Unser Ankerplatz war eine halbe Stunde vom Lande entfernt; denn Untiefen machen die größere Annäherung für schwerbeladene, tiefgehende Schiffe gefährlich. Ein zweiter Grund, sich so fern zu halten, ist der Pesthauch Batavia’s. Ihm ausgesetzt erkrankt das Schiffsvolk bald, und der Tod, dessen Sense am Lande nie ruht, hält Aerndte dann auch auf dem Meere.

[143] Der Anblick von unserm Ankerplatz aus war in der That schön. Zwischen den auf der Rhede zerstreueten, immergrünen Eilanden schimmerten die hin- und herziehenden Segel kommender und gehender Fahrzeuge, ragten unzählige Masten mit den flatternden, bunten Wimpeln und zwischen durch guckten die Kuppeln und Thürme Batavia’s von dem niedrigen, mit der üppigsten Vegetation bedeckten Ufer; den Hintergrund schlossen malerische Höhenzüge und in äußerster Ferne streckten die Hochgebirge Java’s ihre blauen Häupter in die Lüfte. Auf der andern Seite hatten wir den Ausblick in das spiegelnde Meer, das an die überstandenen Mühseligkeiten der Seereise denken ließ, und dem Lande erhöhete Reize verlieh. Das größte der Eilande auf der Rhede ist Pulu Kappäl, oder die Schiffsinsel, mit Magazinen der holländischen Handelsgesellschaft; westlich liegt Pulu Dammar, die Falkeninsel, mit den Trümmern eines Leuchtturms. Pulu Saku, die Krankeninsel, zeigt die Ruine eines ehemaligen Lazareths. Weiter südlich sieht man die Vogelinsel (Pulu Borung) und andere, die von malayischen Fischerfamilien bewohnt sind. Auf der Rhede erkannten wir die Flaggen fast aller Nationen. Die holländische, englische und amerikanische waren zahlreich; die französische und dänische weniger häufig; statt einer deutschen begrüßten wir die Bremer und Hamburger. Norweger und Schweden suchten wir vergeblich, auch die russische fehlte; Portugal, Spanien und das junge Hellas aber hatten ihre Repräsentanten. Zwischen den Europäern ankerten die abenteuerlich geformten, unbehülflichen, chinesischen Dschonken, die arabischen Küstenfahrer, die malayischen Prauen, die leichten, halb für Seeraub, halb für Schmuggel gerüsteten Fahrzeuge der Maldiven, die Handelsbarken des indischen Archipels und der siamesischen Küsten. Ein paar stattliche Dreidecker mit der königlichen Flagge Niederlands ragten über das Gewimmel, wie Zwingburgen über die friedliche Häuserschaar einer Stadt, ernst und gebietend. Zollschiffchen und Schaluppen schossen wie Pfeile hin und her und brachten Leben in die Scene.
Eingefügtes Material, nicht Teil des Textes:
Lemma solve_black_ok fuel : forall C n t s hot,
  (db_fuel C <= fuel)%nat -> ctx_ok C (n + 1) -> rbt n t -> blk t = true ->
  crep s C (addr t) -> rep s (top C) t -> NoDup (nodes (plug C t)) -> (t = Leaf -> hot = top C) ->
  rb_result (nodes (plug C t)) s (RB_SolveDoubleBlack fuel (addr t) hot s).
Proof.
  induction fuel as [|fuel IH]; intros C n t s hot Hf HC Ht Bt Hcr Hrep Hd Hhot.
  { destruct C as [|[? [] ? ? ?] ?]; cbn in Hf; lia. }
  cbn [RB_SolveDoubleBlack].
  assert (Ep : (if negb (addr t =? NULL) then RB_PARENT s (addr t) else hot) = top C).
  { destruct t as [|c k l a r]; [by apply Hhot|]. pose proof Hrep as (_ & Ha & _). cbn [addr].
    rewrite (proj2 (Z.eqb_neq a NULL)) by (by apply node_nonnull). by apply (rep_parent s (top C) (Node c k l a r)). }
  rewrite Ep. cbv zeta. destruct (proj1 (plug_rep _ _ _) (conj Hcr Hrep)) as [Ro Re].
  destruct C as [|[d cp kp p sib] C]; cbn [top].
  { rewrite Z.eqb_refl. exists t. cbn in *. split_and!; try done. by split; [|exists n]. }
  pose proof Hcr as (Hgp & Hp & Np & Rs & Hcr').
  rewrite (proj2 (Z.eqb_neq p NULL)) by by apply node_nonnull.
  assert (Hsib : rbt (n + 1) sib) by by (cbn [ctx_ok] in HC; destruct cp; apply HC).
  assert (Hne : addr t <> addr sib).
  { intros E0. pose proof (rbt_size _ _ Ht). destruct sib as [|cs ks sl x sr]; [inversion Hsib; lia|].
    destruct Rs as (_ & Hx & _). cbn [addr] in E0. apply node_nonnull in Hx.
    rewrite plug_nodes in Hd. apply NoDup_app in Hd as (_ & Hd & _).
    apply (Hd (addr t)); [apply addr_in; congruence|]. cbn. set_solver. }
  assert (Ex : (if addr t =? lc s p then rc s p else lc s p) = addr sib).
  { rewrite (known_lc _ _ _ _ _ _ _ Np), (known_rc _ _ _ _ _ _ _ Np). destruct d.
    - by rewrite Z.eqb_refl.
    - by rewrite (proj2 (Z.eqb_neq _ _) Hne). }
  rewrite Ex, (rep_isblack _ _ _ Rs). pose proof (rbt_size _ _ Ht).
  inversion Hsib as [En|m sl x sr Hsl Hsr Bsl Bsr Em|m sl x sr Hsl Hsr Em]; subst; [lia| |]; cbn [blk addr] in *.
  - (* red sibling *)
    assert (cp = true) as -> by (destruct cp; [done|]; by destruct HC as (_ & _ & ? & _)).
    assert (Hv : exists a v b w, Node false (n + 1) sl x sr = mkT (negb d) false (n + 1) x (Node true (n + 1) a v b) w /\
      rbt n a /\ rbt n b /\ rbt (n + 1) w /\ blk w = true).
    { destruct d; cbn [negb mkT].
      - inversion Hsr as [Ez|? ? ? ? ? ? ? ?|m a v b Ha Hb Ez]; subst; [lia|done|]. replace m with n in * by lia.
        exists a, v, b, sl. by split_and!.
      - inversion Hsl as [Ez|? ? ? ? ? ? ? ?|m a v b Ha Hb Ez]; subst; [lia|done|]. replace m with n in * by lia.
        exists a, v, b, sr. by split_and!. }
    destruct Hv as (a & v & b & w & Es & Ha & Hb & Hw & Bw). rewrite Es in *.
    destruct (double_black_lower s C n d kp p x a v b w t) as (C' & Etop & HC' & Htop & Cr' & Rp' & En & Mo); [done..|].
    cbv zeta in Cr', Rp', Mo.
    destruct (rotate_into p _ _ _) as [s1 b1]. cbn [fst] in *.
    destruct (IH C' n t s1 p) as (T' & Ro' & Re' & Rb' & Nt' & Mt');
      [destruct C' as [|[? [] ? ? ?] ?]; [done|done|cbn in Hf |- *; lia]|done|done|done|done|by rewrite Etop|by rewrite En|done|].
    rewrite En in *. exists T'. split_and!; [done..|]. by eapply mem_out_trans.
  - (* black sibling *)
    replace m with n in * by lia. clear m Em. pose proof Rs as (Hpp & Hx & Nx & Rsl & Rsr).
    unfold RB_HASLCHILD, RB_HASRCHILD, RB_ISRED.
    rewrite (known_lc _ _ _ _ _ _ _ Nx), (known_rc _ _ _ _ _ _ _ Nx), (rep_isblack _ _ _ Rsl), (rep_isblack _ _ _ Rsr).
    assert (Eold : RB_COLOR s p = Z.b2z cp) by exact (known_color _ _ _ _ _ _ _ Hgp Np).
    assert (Epp : RB_PARENT s p = top C) by exact (known_parent _ _ _ _ _ _ _ Hgp Np).
    destruct (blk sl) eqn:Bsl; [destruct (blk sr) eqn:Bsr|]; cbn [negb]; rewrite ?andb_false_r, ?andb_true_r.
    + (* no red nephew *)
      rewrite Z.eqb_refl. cbn [negb].
      destruct (double_black_recolour s C n d cp kp p sl x sr t) as (Er & Rt' & Cr' & Rp' & En & Mo); [done..|].
      fold (RB_ISRED (set_bh x (u64 (black_height (rbm (RB_SET_RED x s) x) - 1)) (RB_SET_RED x s)) p).
      cbv zeta in Cr', Rp', Mo. rewrite Er in *. destruct cp; cbn [negb] in *.
      * match type of Mo with mem_out _ _ ?s' => set (s1 := s') in * end. clearbody s1.
        set (t' := mkT d true (n + 1) p t _) in *. assert (Hat : addr t' = p) by apply addr_mkT.
        destruct (IH C (n + 1) t' s1 hot) as (T' & Ro' & Re' & Rb' & Nt' & Mt');
          [cbn [db_fuel length] in Hf; destruct C as [|[? [] ? ? ?] ?]; cbn in *; lia| |done|apply blk_mkT|by rewrite Hat|done|by rewrite En| |].
        { cbn [ctx_ok] in HC. apply HC. }
        { intros E0. rewrite E0 in Hat. cbn in Hat. symmetry in Hat. by apply node_nonnull in Hat. }
        rewrite Hat, En in *. exists T'. split_and!; [done..|]. by eapply mem_out_trans.
      * match type of Mo with mem_out _ _ ?s' => set (s1 := s') in * end. clearbody s1.
        set (t' := mkT d true (n + 1) p t _) in *. assert (Hat : addr t' = p) by apply addr_mkT.
        rewrite <- Hat in Cr'. destruct (proj1 (plug_rep _ C t') (conj Cr' Rp')) as [Ro' Re'].
        exists (plug C t'). split_and!; [done|done| |done|done].
        cbn [ctx_ok] in HC. eapply plug_ok; [apply HC|done|]. left. apply blk_mkT.
    + destruct sr as [|cr kr a v b]; [done|]. cbn [blk] in Bsr. subst cr.
      destruct (mkT_red_inv n true kr v a b Hsr) as (Ha & Hb & _ & _ & ->).
      rewrite (proj2 (Z.eqb_neq (addr (Node false n a v b)) NULL)) by (cbn; apply node_nonnull; apply Rsr). cbn [negb andb].
      rewrite (proj2 (Z.eqb_neq (addr (Node false n a v b)) NULL)) by (cbn; apply node_nonnull; apply Rsr). cbn [negb addr].
      rewrite Eold, Epp. by apply (double_black_rotate s C n d cp kp p x false a v b sl t).
    + destruct sl as [|cl kl a v b]; [done|]. cbn [blk] in Bsl. subst cl.
      destruct (mkT_red_inv n true kl v a b Hsl) as (Ha & Hb & _ & _ & ->).
      rewrite (proj2 (Z.eqb_neq (addr (Node false n a v b)) NULL)) by (cbn; apply node_nonnull; apply Rsl). cbn [negb andb].
      rewrite (proj2 (Z.eqb_neq (addr (Node false n a v b)) NULL)) by (cbn; apply node_nonnull; apply Rsl). cbn [negb addr].
      rewrite Eold, Epp. by apply (double_black_rotate s C n d cp kp p x true a v b sr t).
Qed.

(** ** Removal *)

(** a stretch of the path, below a node [par] *)
Definition topp (par : Z) (D : list frame) : Z := match D with [] => par | F _ _ _ a _ :: _ => a end.
Fixpoint cseg (s : rb_tree) (par : Z) (D : list frame) (q : Z) : Prop :=
  match D with
  | [] => True
  | F d c k a t :: D' =>
    ptr (topp par D') /\ node_addr a /\
    rbm s a = nd (topp par D') c k (if d then q else addr t) (if d then addr t else q) /\
    rep s a t /\ cseg s par D' a
  end.
Fixpoint outer (D : list frame) : Z :=
  match D with [] => NULL | [F _ _ _ a _] => a | _ :: D' => outer D' end.

Lemma plug_cseg s par D t : rep s par (plug D t) <-> cseg s par D (addr t) /\ rep s (topp par D) t.
Proof.
  revert t. induction D as [|[d c k a u] D IH]; intros t; cbn [cseg plug topp]; [tauto|].
  rewrite IH, addr_mkT, rep_mkT. tauto.
Qed.
Lemma plug_outer D t : D <> [] -> addr (plug D t) = outer D.
Proof.
  revert t. induction D as [|[d c k a u] D IH]; intros t H; [done|]. destruct D as [|f D]; [apply addr_mkT|].
  change (plug (F d c k a u :: f :: D) t) with (plug (f :: D) (mkT d c k a t u)). by apply IH.
Qed.
Lemma outer_in D : D <> [] -> outer D ∈ cnodes D.
Proof.
  induction D as [|[d c k a u] D IH]; intros H; [done|]. destruct D as [|f D]; [cbn; set_solver|].
  cbn [cnodes]. change (outer (F d c k a u :: f :: D)) with (outer (f :: D)). pose proof (IH ltac:(done)). set_solver.
Qed.
Lemma cseg_frame s s' par D q : cseg s par D q -> (forall x, x ∈ cnodes D -> rbm s' x = rbm s x) -> cseg s' par D q.
Proof.
  revert q. induction D as [|[d c k a t] D IH]; intros q H Hx; [done|].
  destruct H as (? & ? & Hn & Ht & HC). cbn in Hx. cbn [cseg]. rewrite Hx by (left).
  split_and!; [done..| |].
  - eapply rep_frame; [done|]. intros y Hy. apply Hx. set_solver.
  - apply IH; [done|]. intros y Hy. apply Hx. set_solver.
Qed.
Lemma cseg_wrote a n s s' par D q : wrote a n s s' -> a ∉ cnodes D -> cseg s par D q -> cseg s' par D q.
Proof. intros W Ha H. eapply cseg_frame; [done|]. intros x Hx. apply W. by intros ->. Qed.

(** fill the hole of a stretch whose innermost step is to the left *)
Lemma cseg_fill s par c k a t D q q' :
  cseg s par (F true c k a t :: D) q -> NoDup (cnodes (F true c k a t :: D)) ->
  exists n, wrote a n s (set_left a q' s) /\ cseg (set_left a q' s) par (F true c k a t :: D) q'.
Proof.
  intros (Hp & Ha & Hn & Ht & HC) Hd. cbn [cnodes] in Hd. apply list.NoDup_cons in Hd as [Hat _].
  rewrite not_elem_of_app in Hat. pose proof (known_set_left s a _ c k _ _ Hn q') as W.
  eexists. split; [exact W|]. cbn [cseg]. split_and!; [done|done|apply W| |].
  - eapply rep_wrote; [exact W|tauto|done].
  - eapply cseg_wrote; [exact W|tauto|done].
Qed.

(** hang the stretch under another parent *)
Lemma cseg_reparent s par par' D q :
  D <> [] -> cseg s par D q -> ptr par' -> NoDup (cnodes D) ->
  exists n, wrote (outer D) n s (RB_SET_PARENT (outer D) par' s) /\
    cseg (RB_SET_PARENT (outer D) par' s) par' D q.
Proof.
  revert q. induction D as [|[d c k a t] D IH]; intros q HD H Hp' Hd; [done|].
  destruct H as (Hp & Ha & Hn & Ht & HC). cbn [cnodes] in Hd.
  apply list.NoDup_cons in Hd as [Hat Hd]. rewrite not_elem_of_app in Hat.
  apply NoDup_app in Hd as (_ & Hdis & Hd).
  destruct D as [|f D].
  - cbn [outer topp] in *. pose proof (known_set_parent s a par c k _ _ Hp Hn par' Hp') as W. eexists.
    split; [exact W|]. cbn [cseg topp]. split_and!; [done|done|apply W| |done]. eapply rep_wrote; [exact W|tauto|done].
  - destruct (IH a) as (n & W & HC'); [done|done|done|done|].
    change (outer (F d c k a t :: f :: D)) with (outer (f :: D)). exists n. split; [exact W|].
    pose proof (outer_in (f :: D) ltac:(done)) as Ho. destruct f as [d1 c1 k1 a1 t1].
    cbn [cseg topp] in *. split; [done|]. split; [done|]. split; [|split; [|exact HC']].
    + eapply read_wrote; [exact W| |done]. intros E'. rewrite E' in Ho. tauto.
    + eapply rep_wrote; [exact W| |done]. intros E'. by apply (Hdis _ E').
Qed.

Definition all_left (D : list frame) : Prop := Forall (fun f => match f with F d _ _ _ _ => d = true end) D.

Lemma leftmost_ok fuel s : forall t par,
  t <> Leaf -> (depth t <= fuel)%nat -> rep s par t ->
  exists D c k r, t = plug D (Node c k Leaf (leftmost fuel s (addr t)) r) /\ all_left D /\ (length D < depth t)%nat.
Proof.
  induction fuel as [|fuel IH]; intros t par Ht Hf HR.
  { destruct t; [done|cbn in Hf; lia]. }
  destruct t as [|c k l a r]; [done|]. destruct HR as (Hp & Ha & Hn & Hl & Hr).
  cbn [leftmost addr depth] in *. unfold RB_HASLCHILD. rewrite (known_lc _ _ _ _ _ _ _ Hn).
  destruct (Z.eqb_spec (addr l) NULL) as [E0|E0]; cbn [negb].
  - apply (rep_addr_null _ _ _ Hl) in E0. subst l. exists [], c, k, r. split_and!; [done|constructor|cbn; lia].
  - destruct (IH l a) as (D & c' & k' & r' & El & HD & Hlen); [by intros ->|lia|done|].
    exists (D ++ [F true c k a r]), c', k', r'. split_and!.
    + rewrite plug_app, <- El. done.
    + apply Forall_app. split; [done|by repeat constructor].
    + rewrite length_app. cbn [length]. lia.
Qed.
Es war Nachmittag, als wir ankerten, und erst am andern Morgen waren die Formalitäten so weit beseitigt, daß wir landen durften. Eine Schaluppe führte uns hinüber. Wir landeten im Boom, dem eigentlichen Hafen Batavia’s, vor dem Kay des großen Zollhauses. Der Hafen war leer: – nur ein paar Schaluppen durchschnitten die stille Fluth, und am Zollhause lagen einige Barken. Der Athem des Todes hatte das Leben hinaus auf die Rhede gescheucht. Jeder weilt hier nur so lange, als es die unausbleibliche Nothwendigkeit erfordert.
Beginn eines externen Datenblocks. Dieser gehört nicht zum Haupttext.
Lemma carve_effect c o id n : forall i h,
  let l := (fun j => c + sizeof_mem_chunk + j * stride o) <$> seqZ i (Z.of_nat n) in
  let h' := carve c o id (sizeof_mem_chunk + i * stride o) n h in
  same_rest h h' /\
  chunks h' c = set_empty_objs (chunks h c) (rev l ++ empty_obj_list (chunks h c)) /\
  (forall d, d <> c -> chunks h' d = chunks h d) /\
  (forall y, y ∈ l -> hdr_allocator_id h' y = id) /\
  (forall y, y ∉ l -> hdr_allocator_id h' y = hdr_allocator_id h y).
Proof.
  induction n as [|n IH]; intros i h; cbv zeta.
  - cbn [carve]. change (seqZ i (Z.of_nat 0)) with (@nil Z). cbn. split; [done|]. split; [by destruct (chunks h c)|].
    split; [done|]. split; [|done]. intros y Hy. by apply not_elem_of_nil in Hy.
  - cbn [carve]. rewrite seqZ_cons by lia. replace (Z.pred (Z.of_nat (S n))) with (Z.of_nat n) by lia. cbn [fmap list_fmap rev].
    replace (sizeof_mem_chunk + i * stride o + slot o + sizeof_object_header) with (sizeof_mem_chunk + Z.succ i * stride o) by (unfold stride; lia).
    match goal with |- context [carve c o id _ n ?hh] => set (h1 := hh) end.
    destruct (IH (Z.succ i) h1) as (I1 & I2 & I3 & I4 & I5). set (l := (fun j => c + sizeof_mem_chunk + j * stride o) <$> seqZ (Z.succ i) (Z.of_nat n)) in *.
    set (x := c + (sizeof_mem_chunk + i * stride o)) in *.
    assert (Ex : c + sizeof_mem_chunk + i * stride o = x) by (unfold x; lia). rewrite Ex.
    split; [eapply same_rest_trans; [|exact I1]; by split|]. split.
    { rewrite I2. unfold h1. cbn. rewrite fn_insert_same. unfold set_empty_objs. cbn. by rewrite <- app_assoc. }
    split. { intros d Hd. rewrite I3 by done. cbn. by rewrite fn_insert_other by done. }
    assert (Hx : forall y, hdr_allocator_id h1 y = if decide (x = y) then id else hdr_allocator_id h y) by (intros y; done).
    split.
    + intros y Hy. destruct (decide (y ∈ l)) as [Hl|Hl]; [by apply I4|]. apply elem_of_cons in Hy as [->|Hy]; [|done].
      rewrite I5, Hx by done. by rewrite decide_True.
    + intros y Hy. apply not_elem_of_cons in Hy as [Hy1 Hy2]. rewrite I5, Hx by done. by rewrite decide_False by (by intros ->).
Qed.

(** [chunk_init] on a page-aligned address: every object is free *)
Lemma chunk_init_effect c o a h :
  chunk_addr c -> class_ok o ->
  let '(e, h') := chunk_init c o a h in
  e = REND_SUCCESS /\ same_rest h h' /\
  chunks h' c = mk_chunk CHUNK_MAGIC a o (obj_num o) 0 [] (rev (objs c o)) /\
  (forall d, d <> c -> chunks h' d = chunks h d) /\
  (forall y, y ∈ objs c o -> hdr_allocator_id h' y = a) /\
  (forall y, y ∉ objs c o -> hdr_allocator_id h' y = hdr_allocator_id h y).
Proof.
  intros Hc Ho. unfold chunk_init. destruct (Z.eqb_spec c NULL) as [->|Hn]; [by apply chunk_nonnull in Hc|].
  assert (Hm : c mod PAGE_SIZE = 0) by (destruct Hc as (_ & _ & Hc); unfold CHUNK_SIZE, PAGE_SIZE, PAGE_PER_CHUNK in *; dlia).
  rewrite Hm. change (negb (0 =? 0)) with false. cbn [orb]. unfold class_ok in Ho.
  destruct (Z.ltb_spec o 0); [lia|]. destruct (Z.leb_spec MAX_GROUP_SLOTS o); [lia|]. cbn [orb].
  split; [done|]. match goal with |- context [carve _ _ _ _ _ ?hh] => set (h1 := hh) end.
  pose proof (carve_effect c o a (Z.to_nat (obj_num o)) 0 h1) as C. cbv zeta in C.
  rewrite Z.mul_0_l, Z.add_0_r in C. pose proof (obj_num_facts o Ho). rewrite Z2Nat.id in C by lia. fold (objs c o) in C.
  destruct C as (C1 & C2 & C3 & C4 & C5). split; [eapply same_rest_trans; [|exact C1]; by split|]. split.
  { rewrite C2. unfold h1. cbn. rewrite fn_insert_same. unfold set_empty_objs. cbn. by rewrite app_nil_r. }
  split; [|done]. intros d Hd. rewrite C3 by done. unfold h1. cbn. by rewrite fn_insert_other by done.
Qed.
(* ===== verification/KmallocSpec.v ===== *)
(** * The kernel heap: specification

    The page runs on top of the small objects of KmallocInv, and the theorems
    about [kalloc] and [kfree]: what a call does to the set of allocated
    blocks, and that blocks never overlap however the calls are ordered.  They
    are about one CPU's calls while no free of another CPU waits in a queue. *)
From stdpp Require Import list_numbers gmap sets.
From Stdlib Require Import Sorted.
From S2P Require Import Prelude Mm TaggedPtr Refcount MsQueue KernelPages RbTree RbInsert RbRemove Kmalloc KmallocInv.

Section Heap.
Context {V Q : Type} {VO : VSpaceOps V} {VL : VSpaceLedger V} {CA : ChunkAligned V} {FQ : FreeQueues Q}.
Notation heap := (kheap V Q).
Implicit Types h : heap.

(** ** Well-formed heaps: the page runs *)

Definition PCN_CLASS : Z := 4.
Definition run_frames (r : page_chunk_node) : gset Z := frames (kppn (page_addr r)) (page_num r).
Definition run_ok (r : page_chunk_node) : Prop :=
  page_addr r = kppn (page_addr r) * PAGE_SIZE + KERNEL_VIRT_OFFSET /\ 0 <= kppn (page_addr r) /\
  kppn (page_addr r) + page_num r <= 2 ^ 35 /\ 0 < page_num r <= MIDDLE_PAGES.

(** [rn a]: the tree nodes of allocator [a], in key order *)
Record pages_ok (rn : Z -> list Z) (h : heap) : Prop := {
  po_index : forall a m, kallocator h a = Some m -> page_index (pcn_addr h) (page_tree a h) (rn a);
  po_live : forall a n, n ∈ rn a -> live h a PCN_CLASS n;
  po_run : forall a n, n ∈ rn a -> run_ok (pcn_view h n);
  po_owned : forall a n, n ∈ rn a -> run_frames (pcn_view h n) ⊆ owned (vspace h);
  po_apart : forall a b n n', n ∈ rn a -> n' ∈ rn b -> n <> n' -> run_frames (pcn_view h n) ## run_frames (pcn_view h n');
  po_chunks : forall a n b o c, n ∈ rn a -> in_group h b o c -> run_frames (pcn_view h n) ## frames (kppn c) 4
}.

Lemma page_index_frame (pa pa' : Z -> Z) s s' ns :
  page_index pa s ns -> rb_root s' = rb_root s -> (forall n, n ∈ ns -> rbm s' n = rbm s n /\ pa' n = pa n) -> page_index pa' s' ns.
Proof.
  intros [(t & Hr & Hrep & Hrb & Hn) Hs] Er Hf. split.
  - exists t. split; [congruence|]. split; [|done].
    assert (Hrep' : forall t par, (forall n, n ∈ nodes t -> n ∈ ns) -> rep s par t -> rep s' par t).
    { clear -Hf. induction t as [|c k l IHl a r IHr]; intros par Hin; [done|]. cbn [rep]. intros (P & N & E & L & R).
      cbn [nodes] in Hin. split_and!; [done|done| |apply IHl|apply IHr]; try done.
      - destruct (Hf a) as [-> _]; [|done]. apply Hin. apply elem_of_app. right. left.
      - intros n Hn. apply Hin, elem_of_app. by left.
      - intros n Hn. apply Hin, elem_of_app. right. by right. }
    apply Hrep'; [by rewrite Hn|done].
  - clear -Hs Hf. induction Hs as [|x l Hl IH Hx]; [constructor|]. constructor.
    + apply IH. intros n Hn. apply Hf. by right.
    + rewrite Forall_forall in *. intros y Hy. specialize (Hx y Hy). unfold lt_key in *.
      destruct (Hf x) as [_ ->]; [left|]. destruct (Hf y) as [_ ->]; [by right|]. done.
Qed.

Lemma page_index_length pa s ns : page_index pa s ns -> (log_fuel (length ns) < RB_FUEL)%nat.
Proof. apply page_index_small. Qed.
Die Stadt selbst, einst als Perle des Orients gepriesen, und stets gefürchtet als das offene Grab der Europäer, lag jetzt vor mir. Doch der Glanz der Perle ist verschwunden und von ihrer ehemaligen Pracht blieben nur Trümmer zurück. Die schimmernden Kuppeln, die Paläste, die da und dort noch emporragen, können aus der Ferne das Zaubergemälde von Ehedem zwar vergegenwärtigen; bei näherer Betrachtung [144] erscheinen sie indessen nicht viel besser als Lappen eines Purpurmantels auf der Hülle des Elends. Eingestürzte Gräben, verfallene Häuser, öde Straßen begegnen überall dem erstaunten Auge, und außer den, den Geschäften gewidmeten Stunden ist das heutige Batavia gar ein trauriger Ort. Ich kam an dem Rathhause vorüber, einem Gebäude von colossalen Verhältnissen, die stolze Schöpfung des republikanischen Niederlands: Gras wächst vor den Pforten, sie waren verschlossen. Verschlossen waren die Gerichtshöfe, der Tribunalpalast, das Waisenhaus, die Wechselbank; die höhern Schulanstalten sind verlassen, die lernbegierige Jugend ist von ihren Sitzen geflohen: Alles ist geflüchtet, Reichthum, Rang, Amt und Gelehrsamkeit, vor der immer mähenden Sense des Todes; der Feind des Lebens hat hier, nach rechter Despotenweise, vorzugsweise die Armuth, das Laster und Elend um sich versammelt. Was seiner Nähe entrinnen kann, ist allmählig fortgezogen, und die ganze bessere Bevölkerung Batavia’s ist in den gesünderen, höher gelegenen Parthien der Gegend zerstreut, theils in den freundlichen, anmuthigen Orten Molonvliet, Ryswyk, Weldevreden, Koningsplain etc. etc., theils in den Landhäusern, welche bis zu achtstündiger Entfernung jeden luftigen Hügel bedecken.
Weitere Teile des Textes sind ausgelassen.